Capturing and analyzing outcomes over time through historical and comparative data for new patient populations is an exciting part of this initiative. After all, we don’t know what we don’t know!
Treatment
Here’s a typical situation: you arrive on scene to find your diabetic patient experiencing a hypoglycemic event. Your crew provides appropriate treatment to their patient and are now at a crossroads in determining whether or not the patient needs transportation to a healthcare facility for additional treatment. Ambulance crews face some version of this scenario on a regular basis. You’ve already identified this patient (triage) as fitting criteria for alternative or diverted transport opportunities, but have you sufficiently planned for the second T in ET3—treatment? The question here isn’t necessarily what more can we do to manage chronic diabetic patients; it’s what aren’t we doing to educate them and to help prevent them from needing treatment in the first place?
Interoperability with other providers in our community plays a role in this case. Communication between EMS and the patient’s primary care physician helps to keep them aware of chronic calls for service and provides timely updates regarding the patient’s at-home status. Medication reconciliation with the pharmacist creates a single source of truth for spotting potential errors, like prescriptions requested by multiple sources. Performing a needs evaluation with a social worker and evaluating dietary requirements with a dietitian can open avenues for alternative patient care that extend beyond the walls of an emergency department. Capturing and sharing all these data points at every point of care helps EMS and other healthcare providers deliver higher quality care in the most appropriate—and cost-effective—setting.
Implementing a data sharing approach like this will allow your agency to track and analyze your need for both individual and community/population treatment over time. Monitoring trends in decreased patient population transports (as a result of on-scene treatment) helps to justify cost diversions to insurance payors, just as it justifies re-admission risks to hospital systems. A trend toward decreased population-centered calls over time may indicate a system-wide improvement in patient outcomes, resulting from more appropriate initial treatment in the beginning. If we find that we emergently treat these patients less often in the future, it would be fair to say that that is a positive outcome!
Transport
How many patients with (you name it) chief complaint are transported to a hospital versus how many are released on scene? Any EMS agency can answer that question easily, but what’s really the benefit? Information (data) management is ever-growing in both popularity and importance within the EMS industry. Gathering and having the information is just one part of the equation; we also need to focus sharing it and analyzing it to improve quality and efficiency.
Of the patients with “x” chief complaint that are transported, how many are discharged from the emergency department (ED), versus how many are admitted to the acute or intensive care units on the floor? Or even a little more complex in nature, how many (or what percentage of) patients that were released were seen in the ED with the same complaint within 24 hours?

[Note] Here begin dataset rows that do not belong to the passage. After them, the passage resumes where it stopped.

(* ===== verification/Argv.v ===== *)
(** * argutil.c: NULL-terminated argument vectors

    A [char **] is an array of slots; a slot holds a string, NULL, or nothing
    yet ([malloc]ed memory nobody has written).  Reading past the array or an
    unwritten slot is undefined. *)

From S2P Require Import Prelude CLib Util.

Inductive slot := Str (s : cstr) | Null | Garbage.

#[export] Instance slot_eq_dec : EqDecision slot.
Proof. solve_decision. Defined.

Abbreviation cvec := (list slot).

(** The vector a caller builds from [args]. *)
Definition vec (args : list cstr) : cvec := (Str <$> args) ++ [Null].

Section Argv.
  Context {St : Type} {MS : MemState St}.

(** Write [vals] at [pos]; [None] when they do not fit the array. *)
Definition blit (arr : cvec) (pos : nat) (vals : cvec) : option cvec :=
  if decide (pos + length vals ≤ length arr)
  then Some (take pos arr ++ vals ++ drop (pos + length vals) arr)
  else None.

Definition store (arr : cvec) (pos : nat) (v : slot) : M St cvec :=
  match blit arr pos [v] with Some a => ret a | None => ub end.

(** Return true if argv contains needle as an argument. *)
Fixpoint dcc_argv_search (a : cvec) (needle : cstr) : M St bool :=
  match a with
  | Str s :: a => if streq s needle then ret true else dcc_argv_search a needle
  | Null :: _ => ret false
  | _ => ub
  end.

Fixpoint dcc_argv_len (a : cvec) : M St nat :=
  match a with
  | Str _ :: a => let! n := dcc_argv_len a in ret (S n)
  | Null :: _ => ret 0
  | _ => ub
  end.

(** The copying loop: [b[i] = strdup(from[i])] for the first [l] elements. *)
Fixpoint copy_elems (from : cvec) (l : nat) : M St cvec :=
  match l with
  | 0 => ret []
  | S l =>
      match from with
      | Str s :: from =>
          do! malloc_or EXIT_OUT_OF_MEMORY;
          let! r := copy_elems from l in ret (Str s :: r)
      | _ => ub
      end
  end.

Definition dcc_copy_argv (from : cvec) (delta : nat) : M St cvec :=
  let! l := dcc_argv_len from in
  do! malloc_or EXIT_OUT_OF_MEMORY;
  let! b := copy_elems from l in
  ret (b ++ Null :: replicate delta Garbage).

(** arg.c: the vector must have room for one more. *)
Definition dcc_argv_append (argv : cvec) (toadd : slot) : M St cvec :=
  let! l := dcc_argv_len argv in
  let! argv := store argv l toadd in
  store argv (l + 1) Null.

(** The strings a [for (i = 0; a[i]; i++)] loop visits. *)
Fixpoint argv_strings (a : cvec) : M St (list cstr) :=
  match a with
  | Str s :: a => let! r := argv_strings a in ret (s :: r)
  | Null :: _ => ret []
  | _ => ub
  end.

(** The characters the quoting test of [dcc_argv_tostr] looks for. *)
Definition quote_chars : cstr :=
  [" "; "009"; "010"; "034"; "'"; ";"]%char.

Definition needs_quotes (s : cstr) : bool :=
  existsb (λ c, bool_decide (c ∈ quote_chars)) s.

(** The size [dcc_argv_tostr] computes before allocating: [l + 1]. *)
Fixpoint tostr_len (args : list cstr) : nat :=
  match args with
  | [] => 0
  | a :: args => length a + 3 + tostr_len args
  end.

(** What the writing loop stores before the final NUL, from index [i]. *)
Fixpoint tostr_write (i : nat) (args : list cstr) : cstr :=
  match args with
  | [] => []
  | a :: args =>
      (if decide (i = 0) then [] else " "%cs)
      ++ (if needs_quotes a then ["034"%char] else [])
      ++ a
      ++ (if needs_quotes a then ["034"%char] else [])
      ++ tostr_write (S i) args
  end.

(** [dcc_argv_tostr]: the string, or UB if the writes overrun the block. *)
Definition dcc_argv_tostr (a : cvec) : M St cstr :=
  let! args := argv_strings a in
  let l := tostr_len args in
  let! b := malloc in
  if b then
    let s := tostr_write 0 args in
    if decide (length s + 1 ≤ l + 1) then ret s else ub
  else exit_ EXIT_OUT_OF_MEMORY.

(** ** Lemmas *)

Lemma argv_len_vec args tl σ :
  dcc_argv_len (vec args ++ tl) σ = (Ok (length args), σ).
Proof.
  unfold vec. rewrite <- app_assoc. induction args as [|a args IH]; simpl; [done|].
  by rewrite (bind_Ok _ _ _ _ _ IH).
Qed.

Lemma argv_strings_vec args tl σ :
  argv_strings (vec args ++ tl) σ = (Ok args, σ).
Proof.
  unfold vec. rewrite <- app_assoc. induction args as [|a args IH]; simpl; [done|].
  by rewrite (bind_Ok _ _ _ _ _ IH).
Qed.

Lemma tostr_write_fits i args :
  length (tostr_write i args) ≤ tostr_len args.
Proof.
  revert i. induction args as [|a args IH]; intros i; simpl; [done|].
  rewrite !length_app. specialize (IH (S i)).
  destruct (decide (i = 0)), (needs_quotes a); simpl; lia.
Qed.

Lemma copy_elems_ok args tl σ :
  mem_ok σ → copy_elems (vec args ++ tl) (length args) σ = (Ok (Str <$> args), σ).
Proof.
  intros Hm. unfold vec. rewrite <- app_assoc.
  induction args as [|a args IH]; simpl; [done|].
  rewrite (bind_Ok _ _ _ () σ) by by apply malloc_or_ok.
  by rewrite (bind_Ok _ _ _ _ _ IH).
Qed.

Lemma copy_argv_ok args tl delta σ :
  mem_ok σ →
  dcc_copy_argv (vec args ++ tl) delta σ =
    (Ok (vec args ++ replicate delta Garbage), σ).
Proof.
  intros Hm. unfold dcc_copy_argv.
  rewrite (bind_Ok _ _ _ _ _ (argv_len_vec args tl σ)).
  rewrite (bind_Ok _ _ _ () σ) by by apply malloc_or_ok.
  rewrite (bind_Ok _ _ _ _ _ (copy_elems_ok args tl σ Hm)).
  unfold ret, vec. by rewrite <- app_assoc.
Qed.

(** Under any allocation behaviour a copy is the vector or out of memory. *)
Lemma copy_elems_cases args tl σ :
  ∃ σ', copy_elems (vec args ++ tl) (length args) σ = (Ok (Str <$> args), σ') ∨
        copy_elems (vec args ++ tl) (length args) σ = (Fail EXIT_OUT_OF_MEMORY, σ').
Proof.
  unfold vec. rewrite <- app_assoc. revert σ.
  induction args as [|a args IH]; simpl; intros σ; [eauto|].
  unfold bind at 1 3. destruct (malloc_or EXIT_OUT_OF_MEMORY σ) as [o σ1] eqn:E.
  destruct (malloc_or_cases EXIT_OUT_OF_MEMORY σ) as [E'|E'];
    rewrite E in E'; simpl in E'; subst; [|eauto].
  destruct (IH σ1) as [σ' [E1|E1]]; exists σ'.
  - left. by rewrite (bind_Ok _ _ _ _ _ E1).
  - right. by rewrite (bind_Fail _ _ _ _ _ E1).
Qed.

Lemma copy_argv_cases args tl delta σ :
  ∃ σ', dcc_copy_argv (vec args ++ tl) delta σ =
          (Ok (vec args ++ replicate delta Garbage), σ') ∨
        dcc_copy_argv (vec args ++ tl) delta σ = (Fail EXIT_OUT_OF_MEMORY, σ').
Proof.
  unfold dcc_copy_argv. rewrite (bind_Ok _ _ _ _ _ (argv_len_vec args tl σ)).
  unfold bind at 1 3. destruct (malloc_or EXIT_OUT_OF_MEMORY σ) as [o σ1] eqn:E.
  destruct (malloc_or_cases EXIT_OUT_OF_MEMORY σ) as [E'|E'];
    rewrite E in E'; simpl in E'; subst; [|eauto].
  destruct (copy_elems_cases args tl σ1) as [σ' [E1|E1]]; exists σ'.
  - left. rewrite (bind_Ok _ _ _ _ _ E1). unfold ret, vec. by rewrite <- app_assoc.
  - right. by rewrite (bind_Fail _ _ _ _ _ E1).
Qed.

Lemma blit_app a b c vals :
  length b = length vals → blit (a ++ b ++ c) (length a) vals = Some (a ++ vals ++ c).
Proof.
  intros Hl. unfold blit. rewrite decide_True by (rewrite !length_app; lia).
  rewrite take_app_length, drop_app_ge by lia.
  rewrite Nat.add_comm, Nat.add_sub, <- Hl. by rewrite drop_app_length.
Qed.

Lemma store_app a b c v σ :
  store (a ++ b :: c) (length a) v σ = (Ok (a ++ v :: c), σ).
Proof.
  unfold store. change (b :: c) with ([b] ++ c). by rewrite blit_app.
Qed.

(** Appending into the spare slot after the terminator. *)
Lemma argv_append_slot args v x tl σ :
  dcc_argv_append (vec args ++ x :: tl) v σ =
    (Ok ((Str <$> args) ++ v :: Null :: tl), σ).
Proof.
  unfold dcc_argv_append. rewrite (bind_Ok _ _ _ _ _ (argv_len_vec args _ σ)).
  unfold vec. rewrite <- app_assoc, <- (length_fmap Str args). simpl.
  rewrite (bind_Ok _ _ _ _ _ (store_app _ _ _ _ σ)).
  replace (length (Str <$> args) + 1) with (length ((Str <$> args) ++ [v]))
    by (rewrite length_app; done).
  change (v :: x :: tl) with ([v] ++ x :: tl).
  rewrite app_assoc, store_app. by rewrite <- app_assoc.
Qed.

Lemma argv_append_ok args a x tl σ :
  dcc_argv_append (vec args ++ x :: tl) (Str a) σ =
    (Ok (vec (args ++ [a]) ++ tl), σ).
Proof.
  rewrite argv_append_slot. unfold vec. by rewrite fmap_app, <- !app_assoc.
Qed.
End Argv.

#[export] Hint Resolve malloc_or_ok : distcc.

Collecting and interpreting this information requires a two-party approach; it requires interoperability in order to truly convert it into outcome-based insight. Once you’ve got this information, you’re able to use data to justify protocol changes, address training needs, or even show community stakeholders the financial benefit of the service that your agency provides (rather than simply the revenue it generates through transport volumes). Excessive ICU admissions might equate to a need for more aggressive protocols or training needs, while an increase in ED discharges may help to justify the need for either basic life support transport options, or even community paramedic follow-up visits.

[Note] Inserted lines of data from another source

Definition unit_item (u : wunit) : item :=
  match u with
  | W1 a =>
      if dash a then
        match classify_opt a with
        | OptLocal => ItLocal
        | OptS => ItS
        | OptC => ItC
        | OptOutJoined => ItOut (drop 2 a)
        | _ => ItPass
        end
      else if dcc_is_source a then ItIn a
      else if str_endswith ".o"%cs a then ItOut a
      else ItPass
  | W2 a b => match classify_opt a with OptOut => ItOut b | _ => ItPass end
  end.

Definition items (us : list wunit) : list item := unit_item <$> us.

Definition inputs (its : list item) : list cstr :=
  omap (λ x, match x with ItIn i => Some i | _ => None end) its.
Definition outputs (its : list item) : list cstr :=
  omap (λ x, match x with ItOut o => Some o | _ => None end) its.

(** The default output: the source's last component with a new extension. *)
Definition default_output (i ext : cstr) : option cstr :=
  let base := match strrchr i "/" with
              | Some slash => drop (slash + 1) i
              | None => i
              end in
  if decide (length base < 3) then None
  else match dcc_find_extension base with
       | Some dot => Some (take dot base ++ ext)
       | None => None
       end.

(** The decision: input, output, and the words to run. *)
Definition scan_spec (args : list cstr) (its : list item)
    : option (cstr * cstr * list cstr) :=
  if decide (ItLocal ∈ its) then None
  else if decide (ItC ∉ its ∧ ItS ∉ its) then None
  else match inputs its, outputs its with
  | [i], [] =>
      if decide (dcc_source_needs_local i ≠ 0%Z) then None
      else
        match default_output i (if decide (ItS ∈ its) then ".s"%cs else ".o"%cs) with
        | Some o => Some (i, o, args ++ ["-o"%cs; o])
        | None => None
        end
  | [i], [o] =>
      if decide (dcc_source_needs_local i ≠ 0%Z) then None
      else if decide (o = "-"%cs) then None
      else Some (i, o, args)
  | _, _ => None
  end.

Let’s say that your crew was on scene with a patient experiencing pulmonary edema suspected to be due to congestive heart failure. They initiated CPAP therapy and transported the patient to the hospital. Your information gathering and documentation shouldn’t stop there.
The hospital can share information like whether this patient was admitted from the ED or whether they showed improvement and were eventually discharged. Was this patient intubated within one hour? Four hours? After arriving at the ED? Did your crew properly triage the patient at the outset, and did their treatment have a positive impact on the patient’s journey throughout the healthcare system?

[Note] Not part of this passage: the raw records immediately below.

(* ===== verification/Rpc.v ===== *)
(** * rpc.c: the wire format

    Everything on the wire is a four-letter token followed by eight hexadecimal
    digits, and sometimes that many bytes.  [wire tx rx a] says that what [tx]
    sends, [rx] reads back as [a]; it composes, so the format of a message
    follows from the formats of its parts. *)

From S2P Require Import Prelude CLib Util Argv World Io.

(** ** Definitions *)

Definition hex_digits : cstr := "0123456789abcdef"%cs.

(** [hex[(param >> shift) & 0xf]] *)
Definition hex_at (param shift : Z) : ascii :=
  cget hex_digits (Z.to_nat (Z.land (Z.shiftr param shift) 15)).

(** [for (shift = 28; shift >= 0; shift -= 4)] *)
Definition hex8 (param : Z) : cstr :=
  hex_at param <$> [28; 24; 20; 16; 12; 8; 4; 0]%Z.

Definition dcc_x_token_int (ofd : nat) (token : cstr) (param : Z) : M world unit :=
  if decide (length token ≠ 4) then fail EXIT_PROTOCOL_ERROR
  else dcc_writex ofd (token ++ hex8 (u32 param)).

Definition dcc_x_result_header (ofd : nat) (protover : Z) : M world unit :=
  dcc_x_token_int ofd "DONE"%cs protover.

Definition dcc_x_cc_status (ofd : nat) (status : Z) : M world unit :=
  dcc_x_token_int ofd "STAT"%cs (u32 status).

Definition dcc_r_token (ifd : nat) : M world cstr := dcc_readx ifd 4.

(** Reads a bit more context into [extrabuf[200]] and logs it.  [size] is the
    size of the array [buf] points to: the copy takes [buflen] bytes of it. *)
Definition dcc_explain_mismatch (size buflen ifd : nat) : M world unit :=
  if decide (size < buflen) then ub
  else let! _ := sys_read ifd (200 - 1 - buflen) in ret ().

(** The parameter: all eight characters must belong to the number. *)
Definition parse_param (buf : cstr) : option Z :=
  let '(val, bum) := strtoul 16 (drop 4 buf) in
  if decide (bum = 8) then Some (u32 val) else None.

Outcomes based on yes/no transport status are hardly outcomes. They’re simply output from a drop-down menu on your patient care reporting software. Outcomes are problem-and-solution-based. They encompass the bigger picture beyond what a yes/no field can provide. Outcome data requires analysis, follow-up, and follow-through. In order to show outcomes, you’ve got to capture the information necessary to track, trend, and share with other partners and stakeholders.
If your EMS agency is looking to make a positive impact through its enrollment in the ET3 initiative, focusing your efforts on accurate, complete information, as well as interoperability will likely lead you down the path toward improved triage, treatment, and transport outcomes—both for your agency and for your patients.
Information to Share with Healthcare Partners (and to Ask for in Return)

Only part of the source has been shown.